The apical cell of ascogenous hyphae forms crozier and with mitotic division of nuclei it forms three celled structure, of which the middle one, i.e. the binucleate penultimate cell, enlarges and forms an ascus which contains eight ascospores, developed sequentially by karyogamy, meiosis and mitotic division of nuclei.
The asci remain intermingled with septate paraphyses in the upper region of the fruit body i.e., the hymenium (Fig. 4.48).
Ascospores are liberated from ascus through the operculum. Each ascus has two cell walls.
The ascospores are one-celled, double- walled with various sculpturing on the outer wall (Fig. 4.49), consisting of warts, with longitudinal striation, ridges etc. The size of the ascospores generally ranges from 14-25 µm x 7-11 µm, but in A. immersus they are very large and measure approx. 70 µm x 30 µm. The ascospores are first hyaline, but becomes coloured purple brown to black.
The spores on germination (Fig. 4.50) develop new mycelium like the mother.
Degeneration of Sex in of Ascobolus (Coprophilous Fungi):
Progressive degeneration of sex is found in the genus Ascobolus.

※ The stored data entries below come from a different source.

(* ===== verification/SdkInv.v ===== *)
(** * Memory safety of the SDK's event loop

    The invariant of the connection table, of the pairs of browser and tunnel and of
    the recycler's lists; every handler keeps it, and none uses a deleted object. *)

From S2P Require Import Prelude Triple Wire Frame Os Dns SdkEnv SdkHttp SdkState SdkNet.
From stdpp Require Import base gmap list strings.
From Stdlib Require Import ZArith Lia.
Import Triple Wire Os SdkEnv SdkHttp SdkState SdkNet.

Open Scope Z_scope.

Module SdkInv.

(** ** The shape of the memory

    Of a connection only what links it to the rest. *)

Record skel := MkSkel { k_fd : Z; k_type : Z; k_peer : option Z; k_it : iter }.

Definition skel_of (c : Connect) : skel := MkSkel (sock_fd c) (type c) (peer c) (crb_it c).

Record shape := MkShape {
  h_conns : gmap Z skel;
  h_next : Z;
  h_map : gmap Z (option Z);
  h_exp : list (Z * Z);
  h_rec : list Z;
  h_blk : gmap Z crb;
  h_nb : Z;
  h_nn : Z;
}.

Definition shape_of (s : sdk) : shape :=
  MkShape (skel_of <$> conns s) (next_conn s) (ConnMap s) (expire_list s) (recycle_list s)
    (blocks s) (next_block s) (next_node s).

(** The table and the heap agree, peers point at each other and are a browser and
    a tunnel, a tunnel has a peer, every browser has a node of its own in
    [expire_list] whose block points back at it, and no block is used twice. *)
Record sane (h : shape) : Prop := MkSane {
  sn_map fd o : h_map h !! fd = Some o → ∃ p k, o = Some p ∧ h_conns h !! p = Some k ∧ k_fd k = fd;
  sn_conn p k : h_conns h !! p = Some k →
    h_map h !! k_fd k = Some (Some p) ∧ 0 < k_fd k ∧ p < h_next h ∧ (k_type k = t_proxy ∨ k_type k = t_tunnel);
  sn_peer p k q : h_conns h !! p = Some k → k_peer k = Some q →
    ∃ k', h_conns h !! q = Some k' ∧ k_peer k' = Some p ∧ k_type k' ≠ k_type k;
  sn_tunnel p k : h_conns h !! p = Some k → k_type k = t_tunnel → is_Some (k_peer k);
  sn_node p k : h_conns h !! p = Some k → k_type k = t_proxy →
    ∃ n b x, k_it k = ItNode n ∧ (n, b) ∈ h_exp h ∧ h_blk h !! b = Some x ∧
             b_conn x = Some p ∧ b_fd x = k_fd k;
  sn_owner n b : (n, b) ∈ h_exp h →
    ∃ p k, h_conns h !! p = Some k ∧ k_type k = t_proxy ∧ k_it k = ItNode n;
  sn_nodes : NoDup (h_exp h).*1;
  sn_node_lt n b : (n, b) ∈ h_exp h → n < h_nn h;
  sn_blocks : NoDup ((h_exp h).*2 ++ h_rec h);
  sn_block b : b ∈ (h_exp h).*2 ++ h_rec h → is_Some (h_blk h !! b) ∧ b < h_nb h;
}.

Definition sinv (s : sdk) : Prop := sane (shape_of s).

(** *** The nodes of the list *)

Lemma block_of_in n b l : NoDup l.*1 → (n, b) ∈ l → block_of n l = Some b.
Proof.
  intros Hd Hin. induction l as [|[m b'] l IH]; [by apply not_elem_of_nil in Hin|].
  apply NoDup_cons in Hd as [Hm Hd]. cbn [block_of].
  apply elem_of_cons in Hin as [Heq|Hin]; [injection Heq as <- <-; rewrite Z.eqb_refl; done|].
  destruct (Z.eqb_spec m n) as [->|Hne]; [|auto]. destruct Hm. apply (list_elem_of_fmap_2 fst _ _ Hin).
Qed.

Lemma node_block (n b b' : Z) (l : list (Z * Z)) : NoDup l.*1 → (n, b) ∈ l → (n, b') ∈ l → b = b'.
Proof. intros Hd H1 H2. apply block_of_in in H1, H2; [|done|done]. congruence. Qed.

Lemma after_cases n l : NoDup l.*1 →
  after n l = ItEnd ∨ ∃ m b, after n l = ItNode m ∧ m ≠ n ∧ (m, b) ∈ l.
Proof.
  induction l as [|[m b] l IH]; intros Hd; [left; done|]. apply NoDup_cons in Hd as [Hm Hd]. cbn [after].
  destruct (Z.eqb_spec m n) as [->|].
  - destruct l as [|[m' b'] l]; [left; done|]. right. exists m', b'. split; [done|]. split.
    + intros ->. apply Hm. left.
    + right. left.
  - destruct (IH Hd) as [?|(m' & b' & ? & ? & ?)]; [left; done|]. right. exists m', b'. split_and!; try done.
    right. done.
Qed.

Lemma filter_nodes_in n m (b : Z) (l : list (Z * Z)) :
  (m, b) ∈ filter (fun x => x.1 ≠ n) l ↔ (m, b) ∈ l ∧ m ≠ n.
Proof. rewrite list_elem_of_filter. cbn. naive_solver. Qed.

Lemma filter_nodes_nodup (n : Z) (l : list (Z * Z)) : NoDup l.*1 → NoDup (filter (fun x => x.1 ≠ n) l).*1.
Proof.
  induction l as [|[m b] l IH]; intros Hd; [done|]. apply NoDup_cons in Hd as [Hm Hd].
  rewrite filter_cons. cbn. case_decide; [|auto]. cbn. apply NoDup_cons. split; [|auto].
  intros ([m' b'] & Hin & Hx)%list_elem_of_fmap. cbn in Hin. subst m'.
  apply list_elem_of_filter in Hx as [_ Hx]. apply Hm. apply (list_elem_of_fmap_2 fst _ _ Hx).
Qed.

Lemma filter_other_nodes (n : Z) (l : list (Z * Z)) : n ∉ l.*1 → filter (fun x => x.1 ≠ n) l = l.
Proof.
  induction l as [|[m b] l IH]; [done|]. rewrite fmap_cons, not_elem_of_cons. intros [Hm Hl].
  rewrite filter_cons. cbn in *. rewrite decide_True by congruence. f_equal. auto.
Qed.

(** Erasing a node moves its block to the other list. *)
Lemma filter_nodes_blocks n b (l : list (Z * Z)) rest : NoDup l.*1 → (n, b) ∈ l →
  (filter (fun x => x.1 ≠ n) l).*2 ++ (rest ++ [b]) ≡ₚ l.*2 ++ rest.
Proof.
  intros Hd Hin. assert (l ≡ₚ (n, b) :: filter (fun x => x.1 ≠ n) l) as Hp.
  { clear rest. induction l as [|[m b'] l IH]; [by apply not_elem_of_nil in Hin|].
    apply NoDup_cons in Hd as [Hm Hd]. rewrite filter_cons. cbn.
    apply elem_of_cons in Hin as [Heq|Hin]; [injection Heq as <- <-|].
    - rewrite decide_False by (intros Hne; done). f_equiv.
      rewrite filter_other_nodes by done. done.
    - rewrite decide_True. 2: { intros ->. apply Hm. apply (list_elem_of_fmap_2 fst _ _ Hin). }
      rewrite IH at 1 by done. apply Permutation_swap. }
  rewrite Hp at 2. cbn [fmap list_fmap snd]. rewrite (Permutation_app_comm rest [b]). cbn [app].
  rewrite <- Permutation_middle. done.
Qed.

(** *** Changes of the shape that keep it sane *)

Lemma sane_fresh h : sane h → h_conns h !! h_next h = None.
Proof.
  intros H. destruct (h_conns h !! h_next h) as [k|] eqn:E; [|done].
  destruct (sn_conn h H _ _ E) as (_ & _ & Hlt & _). lia.
Qed.

(** Two connections with the same descriptor are the same. *)
Lemma sane_inj h p q k k' : sane h → h_conns h !! p = Some k → h_conns h !! q = Some k' →
  k_fd k = k_fd k' → p = q.
Proof.
  intros H Hp Hq Heq. destruct (sn_conn h H _ _ Hp) as (H1 & _). destruct (sn_conn h H _ _ Hq) as (H2 & _).
  congruence.
Qed.

(** A browser's connection [p] without a peer gets the tunnel [q] on descriptor [fd]. *)
Definition link (p q fd : Z) (k : skel) (h : shape) : shape :=
  MkShape (<[q := MkSkel fd t_tunnel (Some p) ItSingular]>
             (<[p := MkSkel (k_fd k) (k_type k) (Some q) (k_it k)]> (h_conns h)))
    (q + 1) (<[fd := Some q]> (h_map h)) (h_exp h) (h_rec h) (h_blk h) (h_nb h) (h_nn h).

This can be traced, based on the following observations:
1. In A. scatigenous (A. magnificus) and A. strobilinus, both the sex organs are well- organised. The male sex organ, antheridiums becomes spirally coiled by the trichogyne of the female sex organ, ascogonium. This results in the copulation and passage of male nuclei from the antheridium to the ascogonium (Fig. 4.46).
2. In A. carbonarius, antheridia are absent and union takes place between spermatium (specialized sex cell) and the tip of trichogyne, called spermatisation (Fig. 4.51).
3. In A. citrinus, the antheridia are absent and the oogonial nuclei alone pass to the ascogenous hyphae, called autogamy (Fig. 4.52).
4. In A furfuraceous, in absence of sex organs (both male and female), copulation takes place between hyphae developed from oidia of different strains i.e., somatogamy.
5. Finally, in A. equinus, there is complete absence of any sexual act and the life process involves an haploid phase only i.e., apomixis.